AleUezu Virada SustentavelPesquisador do IPÊ e professor da ESCAS, Alexandre Uezu (foto), trouxe dados relevantes sobre o Sistema Cantareira e sobre como uma produção mais sustentável pode ser tão vantajosa aos serviços ecossistêmicos quanto aos ganhos econômicos dos produtores de gado na região que influencia o sistema. A falta de floresta em Áreas de Preservação Permanente, que colaboraria para a segurança hídrica do sistema que abastece milhões de pessoas na cidade de São Paulo, é um dos graves problemas hoje. Faltam 35 milhões de árvores no Sistema Cantareira, segundo o pesquisador. Outra questão relevante na região é a produção de gado e o empobrecimento do solo, que pioram a capacidade de retenção de água e elevam os riscos para detrimento das represas que fazem parte do sistema de abastecimento. Os dados vêm de pesquisas do IPÊ e de projetos realizados em oito cidades que influenciam a produção de água na região: Mairiporã, Nazaré Paulista, Joanopólis, Piracaia, Vargem e Itapeva (São Paulo) e Extrema e Camanducaia (Minas Gerais). 

"Nossos projetos pilotos mostraram que é possível aliar a produção de gado com a conservação dos serviços ecossistêmicos. Em um sistema de rotação de pastagem, por exemplo, podemos manter a qualidade do solo e fazer com que o sistema de reabastecimento de nascentes e rios funcione. Isso tem melhorado, inclusive, a saúde dos animais que passam a comer capim de melhor qualidade e, consequentemente, os próprios ganhos econômicos do produtor", afirma Alexandre.

A qualidade do solo na criação de gado também foi tema da segunda palestra do evento, que falou das possibilidades de se ter uma pecuária mais sustentável e de menor impacto climático. "Muito se fala do boi como um dos maiores emissores de carbono no Brasil. Mas o problema não é o gado e sim o sistema em que ele está inserido. 70% das produções de gado no Brasil não têm um pasto de boa qualidade, o que faria uma grande diferença. É muito possível você ter uma produção saudável e de menor impacto no ambiente quando o pasto é melhor manejado e quando se cumpre a lei com relação às áreas de reserva e APPs", afirma Leonardo Resende.

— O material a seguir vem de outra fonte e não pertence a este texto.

(* Verification of the authorization subsystem of Spautofy
   (src/src/authorize.rs and its callers in src/src/main.rs).

   The Rust types are embedded as Rocq records and inductives; handlers that
   lock the shared [SpautofyConfig] become functions taking the config and
   returning the response together with the (possibly updated) config.
   Network calls are an explicit effect tree [Net]; the clock is a reading in
   nanoseconds passed in where the code calls [Instant::now]. *)

From Stdlib Require Import ZArith List String Ascii Bool Lia.
Import ListNotations.
Open Scope string_scope.
Open Scope Z_scope.
Set Warnings "-register-all".

(* ------------------------------------------------------------------------- *)
(** * Decimal and hexadecimal rendering (Rust's [Display] for integers) *)

Definition digit_char (d : Z) : ascii :=
  if (d <? 10)%Z then ascii_of_nat (Z.to_nat (48 + d))
  else ascii_of_nat (Z.to_nat (87 + d)).

Fixpoint digits_rev (fuel : nat) (base n : Z) : list ascii :=
  match fuel with
  | O => []
  | S f =>
      digit_char (n mod base)
        :: (if n / base =? 0 then [] else digits_rev f base (n / base))
  end.

Definition string_of_list_ascii (l : list ascii) : string :=
  fold_right String EmptyString l.

(** Non-negative integer in the given base, without leading zeros. *)
Definition render_base (base n : Z) : string :=
  string_of_list_ascii (rev (digits_rev 80 base n)).

Definition dec (n : Z) : string := render_base 10 n.
Definition hex (n : Z) : string := render_base 16 n.

(* ------------------------------------------------------------------------- *)
(** * std::net::IpAddr and its [Display] *)

Inductive IpAddr :=
| V4 (a b c d : Z)        (* four octets *)
| V6 (segs : list Z).     (* eight 16-bit segments *)

Definition ipv4_display (a b c d : Z) : string :=
  dec a ++ "." ++ dec b ++ "." ++ dec c ++ "." ++ dec d.

Fixpoint join (sep : string) (l : list string) : string :=
  match l with
  | [] => ""
  | [x] => x
  | x :: r => x ++ sep ++ join sep r
  end.

Definition fmt_subslice (segs : list Z) : string := join ":" (map hex segs).

(** Longest run of zero segments, first one on ties: (start, len).  This is
    the scan of [<Ipv6Addr as Display>::fmt]: the current run is extended at
    every zero segment and replaces the best one when strictly longer. *)
Fixpoint zero_span (i : nat) (cur best : nat * nat) (segs : list Z)
  : nat * nat :=
  match segs with
  | [] => best
  | s :: r =>
      if s =? 0 then
        let cur' := if Nat.eqb (snd cur) 0 then (i, 1%nat)
                    else (fst cur, S (snd cur)) in
        let best' := if Nat.ltb (snd best) (snd cur') then cur' else best in
        zero_span (S i) cur' best' r
      else zero_span (S i) (i, 0%nat) best r
  end.

Definition ipv6_display (segs : list Z) : string :=
  match segs with
  | [0; 0; 0; 0; 0; 65535; hi; lo] =>
      (* [to_ipv4_mapped] *)
      "::ffff:" ++ ipv4_display (hi / 256) (hi mod 256) (lo / 256) (lo mod 256)
  | _ =>
      let '(start, len) := zero_span 0 (0%nat, 0%nat) (0%nat, 0%nat) segs in
      if Nat.ltb 1 len then
        fmt_subslice (firstn start segs) ++ "::"
          ++ fmt_subslice (skipn (start + len) segs)
      else fmt_subslice segs
  end.

Definition ip_display (ip : IpAddr) : string :=
  match ip with
  | V4 a b c d => ipv4_display a b c d
  | V6 segs => ipv6_display segs
  end.

(* ------------------------------------------------------------------------- *)
(** * Configuration: [SpautofyConfigFile] and [SpautofyConfig] *)

Record SpautofyConfigFile := {
  file_address : option IpAddr;
  file_port : option Z;          (* u16 *)
  file_client_id : string;
  file_client_secret : string;
}.

Record SpautofyConfig := {
  address : IpAddr;
  port : Z;                      (* u16 *)
  client_id : string;
  client_secret : string;
  user_auth_code : option string;
  random_state : string;
}.

(** [impl From<&SpautofyConfig> for SpautofyConfigFile] *)
Definition file_of_config (config : SpautofyConfig) : SpautofyConfigFile := {|
  file_address := Some (address config);
  file_port := Some (port config);
  file_client_id := client_id config;
  file_client_secret := client_secret config;
|}.

(** [impl From<SpautofyConfigFile> for SpautofyConfig].  The call to
    [random_state()] samples the thread RNG; its result is the argument
    [sampled] (a 30-character alphanumeric string). *)
Definition config_of_file (sampled : string) (file_config : SpautofyConfigFile)
  : SpautofyConfig := {|
  address := match file_address file_config with
             | Some a => a
             | None => V4 127 0 0 1
             end;
  port := match file_port file_config with Some p => p | None => 3000 end;
  client_id := file_client_id file_config;
  client_secret := file_client_secret file_config;
  user_auth_code := None;
  random_state := sampled;
|}.

(** [SpautofyConfig::needs_auth] *)
Definition needs_auth (config : SpautofyConfig) : bool :=
  match user_auth_code config with None => true | Some _ => false end.

(** [SpautofyConfig::redirect_url]: [format!("http://{}:{}/callback", ..)] *)
Definition redirect_url (config : SpautofyConfig) : string :=
  "http://" ++ ip_display (address config) ++ ":" ++ dec (port config)
    ++ "/callback".

Example redirect_url_default :
  redirect_url (config_of_file "s"
    {| file_address := None; file_port := None;
       file_client_id := "abc"; file_client_secret := "xyz" |})
  = "http://127.0.0.1:3000/callback".
Proof. reflexivity. Qed.

Example ipv6_display_loopback : ip_display (V6 [0;0;0;0;0;0;0;1]) = "::1".
Proof. reflexivity. Qed.

Example ipv6_display_span :
  ip_display (V6 [8190; 3512; 0; 0; 1; 0; 0; 0]) = "1ffe:db8:0:0:1::".
Proof. reflexivity. Qed.

(* ------------------------------------------------------------------------- *)
(** * JSON values written by [serde_json] *)

(** The value tree [serde_json::to_string_pretty] prints; pretty-printing
    itself (whitespace) is not modelled. *)
Inductive Json :=
| JNull
| JNum (n : Z)
| JStr (s : string)
| JObj (fields : list (string * Json)).

Definition json_opt {A} (f : A -> Json) (o : option A) : Json :=
  match o with Some x => f x | None => JNull end.

(** [IpAddr] serializes through its [Display] in human-readable formats. *)
Definition json_ip (ip : IpAddr) : Json := JStr (ip_display ip).

(** [#[derive(Serialize)]] on [SpautofyConfigFile]: fields in declaration
    order, [None] as [null]. *)
Definition json_of_file (f : SpautofyConfigFile) : Json :=
  JObj [("address", json_opt json_ip (file_address f));
        ("port", json_opt JNum (file_port f));
        ("client_id", JStr (file_client_id f));
        ("client_secret", JStr (file_client_secret f))].

(** [#[derive(Serialize)]] on [SpautofyConfig]. *)
Definition json_of_config (c : SpautofyConfig) : Json :=
  JObj [("address", json_ip (address c));
        ("port", JNum (port c));
        ("client_id", JStr (client_id c));
        ("client_secret", JStr (client_secret c));
        ("user_auth_code", json_opt JStr (user_auth_code c));
        ("random_state", JStr (random_state c))].

Definition json_keys (j : Json) : list string :=
  match j with JObj l => map fst l | _ => [] end.

Definition json_field (k : string) (j : Json) : option Json :=
  match j with
  | JObj l =>
      match find (fun kv => String.eqb (fst kv) k) l with
      | Some kv => Some (snd kv)
      | None => None
      end
  | _ => None
  end.

(* ------------------------------------------------------------------------- *)
(** * Requests and URL query encoding *)

Record Request := {
  req_method : string;
  req_url : string;                          (* without the query *)
  req_query : list (string * string);        (* [.query(..)] pairs *)
  req_form : list (string * string);         (* [.form(..)] pairs *)
  req_basic_auth : option (string * option string);
}.

(** [authorization_endpoint!] from src/src/endpoints.rs *)
Definition authorization_endpoint (path : string) : string :=
  "https://accounts.spotify.com" ++ path.

Definition AUTHORIZATION_SCOPES : string :=
  "user-top-read playlist-read-private playlist-modify-private".

(** [form_urlencoded::byte_serialize], the encoder behind
    [RequestBuilder::query]: ASCII alphanumerics and [*-._] pass, space
    becomes [+], every other byte is [%XX] (upper-case hex). *)
Definition upper_hex_char (d : nat) : ascii :=
  if Nat.ltb d 10 then ascii_of_nat (48 + d) else ascii_of_nat (55 + d).

Definition byte_serialize_char (ch : ascii) : string :=
  let n := nat_of_ascii ch in
  if (Nat.leb 48 n && Nat.leb n 57) || (Nat.leb 65 n && Nat.leb n 90)
     || (Nat.leb 97 n && Nat.leb n 122)
     || Nat.eqb n 42 || Nat.eqb n 45 || Nat.eqb n 46 || Nat.eqb n 95
  then String ch EmptyString
  else if Nat.eqb n 32 then "+"
  else String "%" (String (upper_hex_char (n / 16))
                     (String (upper_hex_char (n mod 16)) EmptyString)).

Fixpoint byte_serialize (s : string) : string :=
  match s with
  | EmptyString => EmptyString
  | String ch r => byte_serialize_char ch ++ byte_serialize r
  end.

Definition serialize_pairs (pairs : list (string * string)) : string :=
  join "&" (map (fun kv => byte_serialize (fst kv) ++ "=" ++ byte_serialize (snd kv))
                pairs).

(** [Request::url().to_string()] *)
Definition request_url (r : Request) : string :=
  match req_query r with
  | [] => req_url r
  | q => req_url r ++ "?" ++ serialize_pairs q
  end.

(** [SpautofyConfig::auth_request] (the [build()] of a constant, well-formed
    URL with string pairs does not fail). *)
Definition auth_request (c : SpautofyConfig) : Request := {|
  req_method := "GET";
  req_url := authorization_endpoint "/authorize";
  req_query := [("client_id", client_id c);
                ("response_type", "code");
                ("redirect_uri", redirect_url c);
                ("scope", AUTHORIZATION_SCOPES);
                ("show_dialog", "true");
                ("state", random_state c)];
  req_form := [];
  req_basic_auth := None;
|}.

Definition query_param (k : string) (r : Request) : option string :=
  match find (fun kv => String.eqb (fst kv) k) (req_query r) with
  | Some kv => Some (snd kv)
  | None => None
  end.

(* ------------------------------------------------------------------------- *)
(** * Route handlers of the callback listener *)

(** What a handler hands back to Rocket, or the process exit it performs. *)
Inductive Response :=
| Redirect (to : string)
| Body (text : string)
| Exit (code : Z) (stderr : string).

(** The state a handler can touch: the locked config, the config file on
    disk and the shutdown signal. *)
Record World := {
  cfg : SpautofyConfig;
  config_file : option Json;
  shutdown_notified : bool;
}.

Definition set_cfg (c : SpautofyConfig) (w : World) : World :=
  {| cfg := c; config_file := config_file w; shutdown_notified := shutdown_notified w |}.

Além de destacar o papel ecológico que as fazendas criadoras de animais têm para o equilíbrio ambiental, Leonardo chamou atenção também sobre como o consumo consciente pode fazer a diferença quando se trata de emissão de carbono. "Sabemos do impacto do gado no clima, mas as pessoas também devem olhar para todas as emissões que estão envolvidas no seu dia a dia e na quantidade de recursos naturais que são utilizados para produzir determinados artigos. Quando você se alimenta de carne, existe uma pegada ecológica grande, mas quando você compra um celular e uma calça jeans, isso também acontece. Não existe um único vilão na história das mudanças climáticas", afirmou.

Seguindo a linha do consumo consciente, a terceira palestra falou sobre como as certificações de produtos orgânicos são realizadas, esclarecendo um pouco mais o público no momento da escolha de seus produtos. A agrônoma e Mestre em Conservação e Sustentabilidade, Débora Otta, falou como tais certificações impactam os agricultores familiares e produtores de orgânicos do cinturão verde de São Paulo. Durante o debate, Debora também alertou sobre a necessidade de colocar a pauta de orgânicos cada vez mais em evidência. "O Brasil detém o título de país que mais consome agrotóxicos no mundo. Quanto mais falarmos do assunto, mais iremos despertar o interesse de as pessoas buscarem por produtos mais alternativos como os orgânicos. Sabemos que as certificações, por exemplo, são uma das razões que podem fazer o produto ficar mais caro (uma das reclamações dos consumidores), mas existem muitas alternativas e só vamos conseguir pressionar por melhorias no setor - inclusive por incentivos que reduzam os preços - se a demanda pelos orgânicos for maior e só podemos fazer isso consumindo", comentou.

O evento contou com apoio da equipe da Virada Sustentável SP e da Unibes Cultural.